A failing real estate sector profoundly impacts Chinese families since property remains the dominant asset class in China. JP Morgan estimates that 65 percent of household wealth is tied up in real estate.

Moreover, fewer young people are buying homes due to prices in Tier-1 cities like Shanghai, as well as concerns about new properties taking longer to build than initially promised to the buyers. Millions of units are vacant—especially in smaller cities with fewer job prospects.

Data shows that the strain facing China’s Tier-1 cities is real. A look at residential real estate vacancies:
  • Shanghai: Q1 2025 rental vacancy rate reached 20.6 percent, up from 19 percent a year earlier.
  • Shenzhen: Q1 2025 vacancy rate was 29.8 percent, up from 27.6 percent in Q4 2023.
Comparisons with residential vacancy rates in international markets are telling:
  • New York City: 3.2 percent
  • Washington: 4 percent
  • Dallas–Fort Worth: 11.3 percent
  • Denver: 7 percent
  • Singapore and Seoul: Below 4 percent.
No reliable Q1 2025 vacancy data exists yet for Tier-2 cities.
The Chinese regime is once again attempting to revive the market with a number of policies, such as “trade-in” programs where residents can trade in old homes for new ones, or upgrading infrastructure to make older neighborhoods more livable. The regime has also allowed for state banks to lower downpayment requirements to 20 percent from 30 percent.

Will it work?

Global real estate services firm Savills, in its 2025 China Real Estate Market Outlook, said Beijing’s latest support is “not aimed at bailing out the sector but rather at preventing it from further hindering economic growth.”

Savills suspects that results will vary by region. Cities like Shanghai may weather the storm, and based on the National Bureau of Statistics' most recent sales numbers, it indeed is weathering the storm. Other cities, like Tier-2 cities Yantai and Wenzhou, are grappling with weak demand and rising vacancies.

These high vacancy rates and lackluster sales figures can indicate new supply but also speak to deeper issues—such as affordability, job migration, and economic contraction.

Policymakers face a narrowing path to restore confidence without exacerbating the debt load by throwing money at real estate developers, developers who until now cannot even deliver on projects already sold.

Still, not all indicators are as bleak.

An April report by Oxford Economics predicts confidence in the property sector will recover slowly this year thanks to state intervention.
Office real estate is in better shape, even though vacancies are high. According to CBRE, new supply of office space in top cities dropped 40 percent in the first quarter of 2025 versus the previous quarter, meaning more companies were taking up rents. Leasing activity exceeded vacancies. Vacancy rates are still high, however, averaging 23.5 percent in Beijing, Shanghai, and Shenzhen, CBRE said.
Warehousing real estate is doing well. CBRE said national warehousing demand reached its highest first quarter total on record, driven by e-commerce and exports.

China’s Slow Burn

China faces numerous geopolitical headwinds. On the home front, housing makes things worse as real estate is a core source of development and lending. Despite stimulus, China’s housing market will likely never be the same due to long-term demographic and structural realities.
The total value of outstanding housing loans to households was RMB 37.7 trillion (about $5.3 trillion) at the end of 2024, representing 27.9 percent of GDP—down from 33.3 percent in 2020, based on the Central Bank’s fourth quarter credit report. This drop reflects both a decline in the absolute value of outstanding home loans and a slowdown in new home loan issuance by lenders. One way to read that is that fewer people are taking on new mortgages.

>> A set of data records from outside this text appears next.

(** * A shallow embedding of the arbitrage bot's detection and execution core

    The development follows the Python sources: [exchanges/Order.py],
    [exchanges/rules/SizeRule.py], [exchanges/rules/ValueRule.py],
    [exchanges/Market.py], [exchanges/ScoreItem.py],
    [exchanges/ExchangeCurrency.py], [exchanges/Exchange.py], [Path.py],
    [Arbitrage.py] and [App.py], and the handling of order book
    snapshots in [exchanges/binance/Binance.py] and
    [exchanges/poloniex/Poloniex.py].

    Conventions.
    - A [decimal.Decimal] is an exact rational ([Q]); every arithmetic
      result is normalised with [Qred], comparisons are numeric
      ([Qeq_bool], [Qle_bool]), and the 28-digit rounding of the default
      decimal context is not modelled.
    - A Python object is its identity plus the fields the code reads: an
      [ExchangeCurrency] is the pair (currency code, exchange name), its
      mutable adjacency dictionary lives in an explicit store.
    - A raised exception is the [Raise] case of [result]; [ImpossibleOrder]
      is kept apart from the arithmetic traps of the decimal module. *)

From Stdlib Require Import QArith Qabs Qround ZArith List Bool Lia.
From stdpp Require Import gmap strings pretty.
Import ListNotations.

Local Open Scope Q_scope.

(** ** Exceptions as results *)

Inductive exn : Type :=
| ImpossibleOrder
| DivisionByZero
| InvalidOperation
| IndexError.

Inductive result (A : Type) : Type :=
| Ok (a : A)
| Raise (e : exn).

Arguments Ok {A} a.
Arguments Raise {A} e.

#[global] Instance result_ret : MRet result := fun A a => Ok a.

#[global] Instance result_bind : MBind result := fun A B k c =>
  match c with
  | Ok a => k a
  | Raise e => Raise e
  end.

(** ** Decimal arithmetic *)

Module Decimal.

Definition eqb (a b : Q) : bool := Qeq_bool a b.
Definition leb (a b : Q) : bool := Qle_bool a b.
Definition ltb (a b : Q) : bool := negb (Qle_bool b a).
Definition is_zero (a : Q) : bool := Qeq_bool a 0.

Definition add (a b : Q) : Q := Qred (a + b).
Definition sub (a b : Q) : Q := Qred (a - b).
Definition mul (a b : Q) : Q := Qred (a * b).

(** [a / b]: the default context traps a zero divisor. *)
Definition div (a b : Q) : result Q :=
  if is_zero b then
    if is_zero a then Raise InvalidOperation else Raise DivisionByZero
  else Ok (Qred (a / b)).

(** Integer part of a rational, rounded towards zero. *)
Definition trunc (q : Q) : Z := Z.quot (Qnum q) (Zpos (Qden q)).

(** [a % b]: the remainder has the sign of the dividend. *)
Definition rem (a b : Q) : result Q :=
  if is_zero b then Raise InvalidOperation
  else Ok (Qred (a - b * inject_Z (trunc (a / b)))).

End Decimal.

(** ** Data model *)

(** [OrderSide] of [exchanges/Order.py]. *)
Inductive OrderSide : Type := BUY | SELL.

Definition OrderSide_eqb (a b : OrderSide) : bool :=
  match a, b with
  | BUY, BUY | SELL, SELL => true
  | _, _ => false
  end.

(** An [ExchangeCurrency] object: (currency code, exchange name). *)
Definition ExchangeCurrency : Type := (string * string)%type.

Definition get_code (c : ExchangeCurrency) : string := fst c.
Definition get_exchange_name (c : ExchangeCurrency) : string := snd c.

(** The two rule classes of [exchanges/rules]. *)
Inductive Rule : Type :=
| SizeRule (minimum maximum step : Q)
| ValueRule (min_value : Q).

(** [ScoreItem]: a price level; bids store the negated price. *)
Record ScoreItem : Type := mkScoreItem {
  score : Q;
  item : Q;
  inversed : bool
}.

Definition ScoreItem_init (s i : Q) (inv : bool) : ScoreItem :=
  {| score := if inv then Qred (- s) else s; item := i; inversed := inv |}.

Definition get_score (x : ScoreItem) : Q :=
  if inversed x then Qred (- score x) else score x.

Definition get_item (x : ScoreItem) : Q := item x.

(** [ScoreItem.__lt__]. *)
Definition ScoreItem_lt (x y : ScoreItem) : bool := Decimal.ltb (score x) (score y).

(** [Market]: the fields the core reads. *)
Record Market : Type := mkMarket {
  _base : ExchangeCurrency;
  _quote : ExchangeCurrency;
  _symbol : string;
  _exchange : string;
  _makerFee : Q;
  _takerFee : Q;
  _rules : list Rule;
  _deposit : bool;
  _askHeap : list ScoreItem;
  _bidHeap : list ScoreItem
}.

(** [Market.__init__]: empty ladders, no rules. *)
Definition Market_init (base quote : ExchangeCurrency) (symbol exchange : string)
    (maker_fee taker_fee : Q) (deposit : bool) : Market :=
  {| _base := base; _quote := quote; _symbol := symbol; _exchange := exchange;
     _makerFee := maker_fee; _takerFee := taker_fee; _rules := [];
     _deposit := deposit; _askHeap := []; _bidHeap := [] |}.

Definition add_rule (m : Market) (r : Rule) : Market :=
  {| _base := _base m; _quote := _quote m; _symbol := _symbol m;
     _exchange := _exchange m; _makerFee := _makerFee m;
     _takerFee := _takerFee m; _rules := _rules m ++ [r];
     _deposit := _deposit m; _askHeap := _askHeap m; _bidHeap := _bidHeap m |}.

(** [Order]: [_id] and [_sId] are [None] until assigned. *)
Record Order : Type := mkOrder {
  _price : Q;
  _quantity : Q;
  _side : OrderSide;
  _market : Market;
  _maximum : Q;
  _minimum : Q;
  _id : option string;
  _sId : option string
}.

Definition Order_init (price quantity : Q) (side : OrderSide) (market : Market)
    (maximum_amount minimum_amount : Q) : Order :=
  {| _price := price; _quantity := quantity; _side := side; _market := market;
     _maximum := maximum_amount; _minimum := minimum_amount;
     _id := None; _sId := None |}.

Definition set_size (o : Order) (size : Q) : Order :=
  {| _price := _price o; _quantity := size; _side := _side o;
     _market := _market o; _maximum := _maximum o; _minimum := _minimum o;
     _id := _id o; _sId := _sId o |}.

Definition set_minimum (o : Order) (m : Q) : Order :=
  {| _price := _price o; _quantity := _quantity o; _side := _side o;
     _market := _market o; _maximum := _maximum o; _minimum := m;
     _id := _id o; _sId := _sId o |}.

Definition get_size (o : Order) : Q := _quantity o.
Definition get_maximum_size (o : Order) : Q := _maximum o.
Definition get_minimum_size (o : Order) : Q := _minimum o.
Definition get_price (o : Order) : Q := _price o.
Definition get_side (o : Order) : OrderSide := _side o.
Definition is_deposit (o : Order) : bool := _deposit (_market o).
Definition get_exchange (o : Order) : string := _exchange (_market o).
Definition get_taker_fees (m : Market) : Q := _takerFee m.

(** [Order.get_target_amount]. *)
Definition get_target_amount (o : Order) (include_fees : bool) : Q :=
  match _side o with
  | BUY =>
      if negb include_fees then _quantity o
      else Decimal.mul (_quantity o) (Decimal.sub 1 (get_taker_fees (_market o)))
  | SELL =>
      let value := Decimal.mul (_quantity o) (_price o) in
      if negb include_fees then value
      else Decimal.mul value (Decimal.sub 1 (get_taker_fees (_market o)))
  end.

Some see the recent stimulus as stabilizing the real estate market.

The Asia Development Bank noted in April that policy support for real estate could soften the property downturn. But with youth unemployment high, consumer confidence in freefall since 2022, and foreign investors growing wary, China’s long-standing growth engine is sputtering.

Others are more bearish.

“China’s economic crisis is accelerating,” wrote hedge fund manager Kyle Bass on May 4. He cited the closure of 1,800 manufacturing facilities in a single month and called it “the worst real estate and banking crisis” China has faced.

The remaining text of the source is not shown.